• Problem description: Would you output each record exactly as it stands?

• Exercise input:

(** C3 as stated fails in both directions. A builder on which no source
    was configured gets a configuration back, without certificate; a
    builder with both paths set panics when the pair on disk does not load. *)
Lemma server_config_panic_iff_no_source_fails :
  (no_credential_source (TLSConfigBuilder.self Demo.builder0) /\
   TLSConfigBuilder.ForServer Demo.lib Demo.os1 Demo.builder0
     = Return (Demo.builder0,
               {| Certificates := []; RootCAs := None; ClientCAs := Some 0;
                  ClientAuth := 0%Z; MinVersion := VersionTLS12;
                  InsecureSkipVerify := false |})) /\
  (~ no_credential_source (TLSConfigBuilder.self Demo.builder1) /\
   panics (TLSConfigBuilder.ForServer Demo.lib Demo.os_broken Demo.builder1)) /\
  (TLS_no_credential_source (TLS.self Demo.tls0) /\
   TLS.GetTLSConfig Demo.lib Demo.os1 Demo.tls0 = Return (Demo.tls0, new_tls_Config)) /\
  (~ TLS_no_credential_source (TLS.self Demo.tls1) /\
   panics (TLS.GetTLSConfig Demo.lib Demo.os_broken Demo.tls1)) /\
  ~ (forall os st,
        panics (TLSConfigBuilder.ForServer Demo.lib os st) <->
        no_credential_source (TLSConfigBuilder.self st)) /\
  ~ (forall os st,
        panics (TLS.GetTLSConfig Demo.lib os st) <->
        TLS_no_credential_source (TLS.self st)).
Proof.
  assert (H0 : no_credential_source (TLSConfigBuilder.self Demo.builder0))
    by (split; [reflexivity | left; reflexivity]).
  assert (T0 : TLS_no_credential_source (TLS.self Demo.tls0))
    by (split; [reflexivity | left; reflexivity]).
  split_and!.
  - exact H0.
  - reflexivity.
  - intros [_ [H|H]]; discriminate.
  - eexists. reflexivity.
  - exact T0.
  - reflexivity.
  - intros [_ [H|H]]; discriminate.
  - eexists. reflexivity.
  - intros H. destruct (proj2 (H Demo.os1 Demo.builder0) H0) as [e He]. discriminate.
  - intros H. destruct (proj2 (H Demo.os1 Demo.tls0) T0) as [e He]. discriminate.
Qed.

(** ** What each call leaves untouched *)

Lemma AddCABytes_frame lib st pemData st' err :
  TLSConfigBuilder.AddCABytes lib st pemData = Some (st', err) ->
  TLSConfigBuilder.self st' = TLSConfigBuilder.self st /\
  TLSConfigBuilder.loops st' = TLSConfigBuilder.loops st /\
  TLSConfigBuilder.stderr st' = TLSConfigBuilder.stderr st.
Proof.
  unfold TLSConfigBuilder.AddCABytes.
  destruct (TLSConfigBuilder.AddCABytes_loop _ _ _ _) as [[s e]|]; [|discriminate].
  intros H. inversion H; subst. auto.
Qed.

Lemma AddCAFile_frame lib os st path st' err :
  TLSConfigBuilder.AddCAFile lib os st path = Some (st', err) ->
  TLSConfigBuilder.self st' = TLSConfigBuilder.self st /\
  TLSConfigBuilder.loops st' = TLSConfigBuilder.loops st /\
  TLSConfigBuilder.stderr st' = TLSConfigBuilder.stderr st.
Proof.
  unfold TLSConfigBuilder.AddCAFile.
  destruct (decide (path = "")).
  - intros H. inversion H; subst. auto.
  - destruct (os_ReadFile os path).
    + apply AddCABytes_frame.
    + intros H. inversion H; subst. auto.
Qed.

Lemma AddCADir_loop_frame lib os dir entries :
  forall st st' err,
    TLSConfigBuilder.AddCADir_loop lib os dir entries st = Some (st', err) ->
    TLSConfigBuilder.self st' = TLSConfigBuilder.self st /\
    TLSConfigBuilder.loops st' = TLSConfigBuilder.loops st /\
    TLSConfigBuilder.stderr st' = TLSConfigBuilder.stderr st.
Proof.
  induction entries as [|entry more IH]; intros st st' err; simpl.
  - intros H. inversion H; subst. auto.
  - destruct (negb (IsRegular (Type_ entry))); [apply IH|].
    destruct (TLSConfigBuilder.ca_extension (Name entry)); [|apply IH].
    destruct (TLSConfigBuilder.AddCAFile lib os st _) as [[st1 [e|]]|] eqn:Hf;
      [| |discriminate].
    + intros H. inversion H; subst. eapply AddCAFile_frame; eauto.
    + intros H. apply IH in H. apply AddCAFile_frame in Hf.
      destruct H as (-> & -> & ->). exact Hf.
Qed.

Lemma AddCADir_frame lib os st dir st' err :
  TLSConfigBuilder.AddCADir lib os st dir = Some (st', err) ->
  TLSConfigBuilder.self st' = TLSConfigBuilder.self st /\
  TLSConfigBuilder.loops st' = TLSConfigBuilder.loops st /\
  TLSConfigBuilder.stderr st' = TLSConfigBuilder.stderr st.
Proof.
  unfold TLSConfigBuilder.AddCADir.
  destruct (decide (dir = "")).
  - intros H. inversion H; subst. auto.
  - destruct (os_ReadDir os dir).
    + apply AddCADir_loop_frame.
    + intros H. inversion H; subst. auto.
Qed.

• Answer for this exercise:
(** C3 as stated fails in both directions. A builder on which no source
    was configured gets a configuration back, without certificate; a
    builder with both paths set panics when the pair on disk does not load. *)
Lemma server_config_panic_iff_no_source_fails :
  (no_credential_source (TLSConfigBuilder.self Demo.builder0) /\
   TLSConfigBuilder.ForServer Demo.lib Demo.os1 Demo.builder0
     = Return (Demo.builder0,
               {| Certificates := []; RootCAs := None; ClientCAs := Some 0;
                  ClientAuth := 0%Z; MinVersion := VersionTLS12;
                  InsecureSkipVerify := false |})) /\
  (~ no_credential_source (TLSConfigBuilder.self Demo.builder1) /\
   panics (TLSConfigBuilder.ForServer Demo.lib Demo.os_broken Demo.builder1)) /\
  (TLS_no_credential_source (TLS.self Demo.tls0) /\
   TLS.GetTLSConfig Demo.lib Demo.os1 Demo.tls0 = Return (Demo.tls0, new_tls_Config)) /\
  (~ TLS_no_credential_source (TLS.self Demo.tls1) /\
   panics (TLS.GetTLSConfig Demo.lib Demo.os_broken Demo.tls1)) /\
  ~ (forall os st,
        panics (TLSConfigBuilder.ForServer Demo.lib os st) <->
        no_credential_source (TLSConfigBuilder.self st)) /\
  ~ (forall os st,
        panics (TLS.GetTLSConfig Demo.lib os st) <->
        TLS_no_credential_source (TLS.self st)).
Proof.
  assert (H0 : no_credential_source (TLSConfigBuilder.self Demo.builder0))
    by (split; [reflexivity | left; reflexivity]).
  assert (T0 : TLS_no_credential_source (TLS.self Demo.tls0))
    by (split; [reflexivity | left; reflexivity]).
  split_and!.
  - exact H0.
  - reflexivity.
  - intros [_ [H|H]]; discriminate.
  - eexists. reflexivity.
  - exact T0.
  - reflexivity.
  - intros [_ [H|H]]; discriminate.
  - eexists. reflexivity.
  - intros H. destruct (proj2 (H Demo.os1 Demo.builder0) H0) as [e He]. discriminate.
  - intros H. destruct (proj2 (H Demo.os1 Demo.tls0) T0) as [e He]. discriminate.
Qed.

(** ** What each call leaves untouched *)

Lemma AddCABytes_frame lib st pemData st' err :
  TLSConfigBuilder.AddCABytes lib st pemData = Some (st', err) ->
  TLSConfigBuilder.self st' = TLSConfigBuilder.self st /\
  TLSConfigBuilder.loops st' = TLSConfigBuilder.loops st /\
  TLSConfigBuilder.stderr st' = TLSConfigBuilder.stderr st.
Proof.
  unfold TLSConfigBuilder.AddCABytes.
  destruct (TLSConfigBuilder.AddCABytes_loop _ _ _ _) as [[s e]|]; [|discriminate].
  intros H. inversion H; subst. auto.
Qed.

Lemma AddCAFile_frame lib os st path st' err :
  TLSConfigBuilder.AddCAFile lib os st path = Some (st', err) ->
  TLSConfigBuilder.self st' = TLSConfigBuilder.self st /\
  TLSConfigBuilder.loops st' = TLSConfigBuilder.loops st /\
  TLSConfigBuilder.stderr st' = TLSConfigBuilder.stderr st.
Proof.
  unfold TLSConfigBuilder.AddCAFile.
  destruct (decide (path = "")).
  - intros H. inversion H; subst. auto.
  - destruct (os_ReadFile os path).
    + apply AddCABytes_frame.
    + intros H. inversion H; subst. auto.
Qed.

Lemma AddCADir_loop_frame lib os dir entries :
  forall st st' err,
    TLSConfigBuilder.AddCADir_loop lib os dir entries st = Some (st', err) ->
    TLSConfigBuilder.self st' = TLSConfigBuilder.self st /\
    TLSConfigBuilder.loops st' = TLSConfigBuilder.loops st /\
    TLSConfigBuilder.stderr st' = TLSConfigBuilder.stderr st.
Proof.
  induction entries as [|entry more IH]; intros st st' err; simpl.
  - intros H. inversion H; subst. auto.
  - destruct (negb (IsRegular (Type_ entry))); [apply IH|].
    destruct (TLSConfigBuilder.ca_extension (Name entry)); [|apply IH].
    destruct (TLSConfigBuilder.AddCAFile lib os st _) as [[st1 [e|]]|] eqn:Hf;
      [| |discriminate].
    + intros H. inversion H; subst. eapply AddCAFile_frame; eauto.
    + intros H. apply IH in H. apply AddCAFile_frame in Hf.
      destruct H as (-> & -> & ->). exact Hf.
Qed.

Lemma AddCADir_frame lib os st dir st' err :
  TLSConfigBuilder.AddCADir lib os st dir = Some (st', err) ->
  TLSConfigBuilder.self st' = TLSConfigBuilder.self st /\
  TLSConfigBuilder.loops st' = TLSConfigBuilder.loops st /\
  TLSConfigBuilder.stderr st' = TLSConfigBuilder.stderr st.
Proof.
  unfold TLSConfigBuilder.AddCADir.
  destruct (decide (dir = "")).
  - intros H. inversion H; subst. auto.
  - destruct (os_ReadDir os dir).
    + apply AddCADir_loop_frame.
    + intros H. inversion H; subst. auto.
Qed.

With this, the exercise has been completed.